№40

 夫婦で一戸建てを買いました。中古ですが。たぶん、あの家のせいで妻はおかしくなったんだと思います。

 賃貸マンションでもよかったのですが、たまたま親戚の不動産屋が「こんな家がある」と周りに勧めていて、妻が興味を持ったのがきっかけでした。内見に行くとすでに妻はその気で浮かれていました。私は正直どっちでもよかったんです。ただいまどきの家で内装も外装もおしゃれで、今思うとなんであんなに安かったのかもっと気にするべきでした。

 引っ越ししてすぐに妻は庭に小さな畑を作りたいと言いだしました。洗濯物を干しても1畳ほどの広さがあり、そこで野菜を育てたいと。特に反対する理由はないので休みの日に一緒に土をいじることにしました。シャベルで硬い土を砕いていると何か白いものが出てきました。まさか前の住人がペットでも埋めたのかとぞっとしましたが、それはただの白い石でした。握りこぶし大の表面の粗い石で、同じような大きさのものがごろごろ出てきました。
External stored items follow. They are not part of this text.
(** C38: Opening a file gives it an id no open file has, under which it and
    nothing else is found; closing a file takes out that file only.  (The
    counter of ids must not have reached 2^31.) *)
Theorem fh_table_correct h NFSFh Mode :
  ids_ok h -> 0 <= h_Id h < 2 ^ 31 - 1 ->
  (exists efh h1, fh_Create true h NFSFh Mode = (Some efh, h1) /\
     fh_Lookup h (efh_Id efh) = None /\ fh_Lookup (fh_Insert h1 efh) (efh_Id efh) = Some efh /\
     (forall Id, Id <> efh_Id efh -> fh_Lookup (fh_Insert h1 efh) Id = fh_Lookup h Id) /\
     ids_ok (fh_Insert h1 efh) /\ h_Id h < h_Id h1) /\
  (forall efh, fh_Lookup h (efh_Id efh) = Some efh ->
   exists h1, fh_Remove h efh = (Some efh, h1) /\ fh_Lookup h1 (efh_Id efh) = None /\
     (forall Id, Id <> efh_Id efh -> fh_Lookup h1 Id = fh_Lookup h Id) /\ ids_ok h1).
Proof.
  intros [Hnd Hle] Hid. split.
  - unfold fh_Create. cbv zeta. rewrite s32_id by lia. eexists _, _. split; [done|]. simpl.
    assert (Hn : (h_Id h + 1) ∉ efh_Id <$> h_FH h).
    { intros (e & E & He)%list_elem_of_fmap. rewrite Forall_forall in Hle. specialize (Hle e He). lia. }
    split. { apply eq_None_not_Some. intros Hs. by apply Hn, find_fh_In. }
    split. { unfold fh_Lookup; simpl. by rewrite Z.eqb_refl. }
    split. { intros Id Hne. unfold fh_Lookup; simpl. by rewrite (proj2 (Z.eqb_neq _ _)) by congruence. }
    split; [|lia]. split; simpl; [by apply NoDup_cons|].
    apply Forall_cons. split; [simpl; lia|]. eapply Forall_impl; [exact Hle|]. simpl. lia.
  - intros efh Hf. unfold fh_Remove.
    destruct (remove_fh_ok _ _ Hnd Hf) as (l1 & l2 & E & ->). eexists. split; [done|].
    rewrite E, fmap_app, fmap_cons in Hnd. rewrite E in Hle. unfold ids_ok, fh_Lookup. simpl.
    split.
    { apply eq_None_not_Some. rewrite find_fh_In, fmap_app. intros Hin.
      apply NoDup_app in Hnd as (_ & H1 & [H2 _]%NoDup_cons). apply elem_of_app in Hin as [Hin|Hin]; [|done].
      apply (H1 _ Hin). left. }
    split. { intros Id Hne. rewrite E. symmetry. by apply find_fh_mid. }
    split.
    + rewrite fmap_app. apply NoDup_app in Hnd as (H1 & H2 & [_ H3]%NoDup_cons).
      apply NoDup_app. split_and!; try done. intros x Hx Hx2. apply (H2 x Hx). by right.
    + apply Forall_app in Hle as [H1 [_ H2]%Forall_cons]. by apply Forall_app.
Qed.
End Theorems.

Section ReadBuf.
Context {S : Type} `{HS : NfsFileServer S, !NfsFileReader S}.

(** The read buffer is transparent: rb_ReadBuf gives the bytes that the
    server holds at the position, from the buffer, from the buffer read anew
    or directly, and keeps the buffer's contents valid and every memory buffer
    accounted for; it writes nothing to the server. *)
Theorem rb_ReadBuf_reads (g : Global_T S) efh own hf mf F Num Res2 :
  rstate g efh own hf mf F -> is_Some (efh_RBuf efh) -> 0 <= efh_FilePos efh -> 0 < Num ->
  efh_FilePos efh + Num + MBUFSIZE < 2 ^ 31 -> idle (g_NFSClnt g) ->
  exists Res1 bytes R g' efh' mf',
    rb_ReadBuf g efh Num Res2 = Some (Res1, bytes, R, g', efh') /\
    rstate g' efh' own hf mf' F /\ efh_same efh efh' /\ read_frame g g' /\
    read_outcome g efh Num Res1 bytes efh'.
Proof. apply rb_ReadBuf_ok. Qed.
End ReadBuf.

(** ** A concrete open file *)

Definition efh_rw : EFH := set_RBuf (Some (RBufHdr 0 0 None)) efh16.
Definition h_rw : Handler memserver := MkHandler g16 [efh_rw] 1 0 0.

Lemma h_rw_opened : opened h_rw 1 efh_rw no_frame (fun _ => x00).
Proof.
  destruct g16_ok as (hf & mf & Hca & _). split; [done|]. exists [], hf, mf.
  destruct Hca as [Hh Hc Hb Hr]. constructor; try done.
Qed.

Lemma h_rw_sim : file_sim h_rw 1 [x01] no_frame (AFile (fun _ => x00) 0).
Proof. exists efh_rw. split; [apply h_rw_opened|]. split_and!; try done. by left. Qed.

Lemma h_rw_can_write : can_write efh_rw.
Proof. split; [reflexivity|left; reflexivity]. Qed.

Lemma act_READ_reads_witness :
  exists h' efh', act_READ h_rw 1 8 = Some (8, replicate 8 x00, h') /\
    opened h' 1 efh' no_frame (fun _ => x00).
Proof.
  destruct (act_READ_reads h_rw 1 efh_rw no_frame _ 8 h_rw_opened)
    as (r & bytes & h' & efh' & Hr & _ & _ & _ & _ & Hcase);
    [split; [reflexivity|left; reflexivity]|vm_compute; discriminate|lia|reflexivity|].
  assert (E : (fun x => (fst (fst x), snd (fst x))) <$> act_READ h_rw 1 8 = Some (8, replicate 8 x00))
    by (vm_compute; reflexivity).
  rewrite Hr in E. simpl in E. injection E as -> ->.
  destruct Hcase as [[E _]|(_ & _ & _ & _ & _ & Ho)]; [discriminate|].
  exists h', efh'. split; [exact Hr|exact Ho].
Defined.

Lemma act_WRITE_writes_witness :
  exists h' efh', act_WRITE h_rw 1 (replicate 5 x07) 5 = Some (5, h') /\
    opened h' 1 efh' no_frame (overlay (fun _ => x00) 0 (replicate 5 x07)).
Proof.
  destruct (act_WRITE_writes h_rw 1 efh_rw no_frame _ (replicate 5 x07) h_rw_opened h_rw_can_write)
    as (r & h' & efh' & Hr & _ & _ & _ & _ & Hcase);
    [vm_compute; repeat split; discriminate|].
  assert (E : fst <$> act_WRITE h_rw 1 (replicate 5 x07) 5 = Some 5) by (vm_compute; reflexivity).
  assert (Hr' : act_WRITE h_rw 1 (replicate 5 x07) 5 = Some (r, h')) by exact Hr.
  rewrite Hr' in E. simpl in E. injection E as ->.
  destruct Hcase as [[E _]|(_ & _ & _ & Ho)]; [discriminate|].
  exists h', efh'. split; [exact Hr'|exact Ho].
Defined.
それを手に取った時私の方にずんと何かがしなだれかかってくるような、得体の知れない感覚に襲われました。そして石が動く感覚がしたのです。思わす私は声を出して石を放り出しました。妻が驚いて「どうしたの?」と聞いてきましたが、答えることが出来ません。それまで何ともなかったのに、急に私はこの庭が恐ろしくなったのです。ここは触れてはいけない。第六感というのでしょうか、そう言うものが私に警告を発しました。私は妻にこの石には除草剤的な役割があるとかなんとか適当なことを言い、畑作りを中止しました。

 妻はしぶしぶ畑を諦め、プランターでプチトマトを作り始めました。私はそれ以来何故か恐ろしくて庭には出ませんでした。しかし妻は何も感じないのか普段から洗濯を干したり水をまいたりしていました。そして徐々に妻はおかしくなりました。最初は庭に出て冷凍庫の氷を庭にまきました。次にホースから家に向かって水をまき、今を水浸しにしました。また、雨の日に庭に出て傘もささずその場に正座して家を見上げてたこともあります。妻は「なんとなく」というだけで何がおかしいとは思ってないようです。病院にも連れていきましたが、その他はしっかりしているし、夜も眠れているのであまり相手にされませんでした。あの庭がいったい何なのか今はどうでもいいんです。妻が、次一体何をするのか……それだけが不安で。

――吉井さんが帰ったその日の夕方、電話がかかってきた。奥さんが亡くなったとのことだった。

 溺れていました。庭に自分で掘った穴に水を溜めて。ああ、一人にしたら危ないってわかっていたはずなのになあ。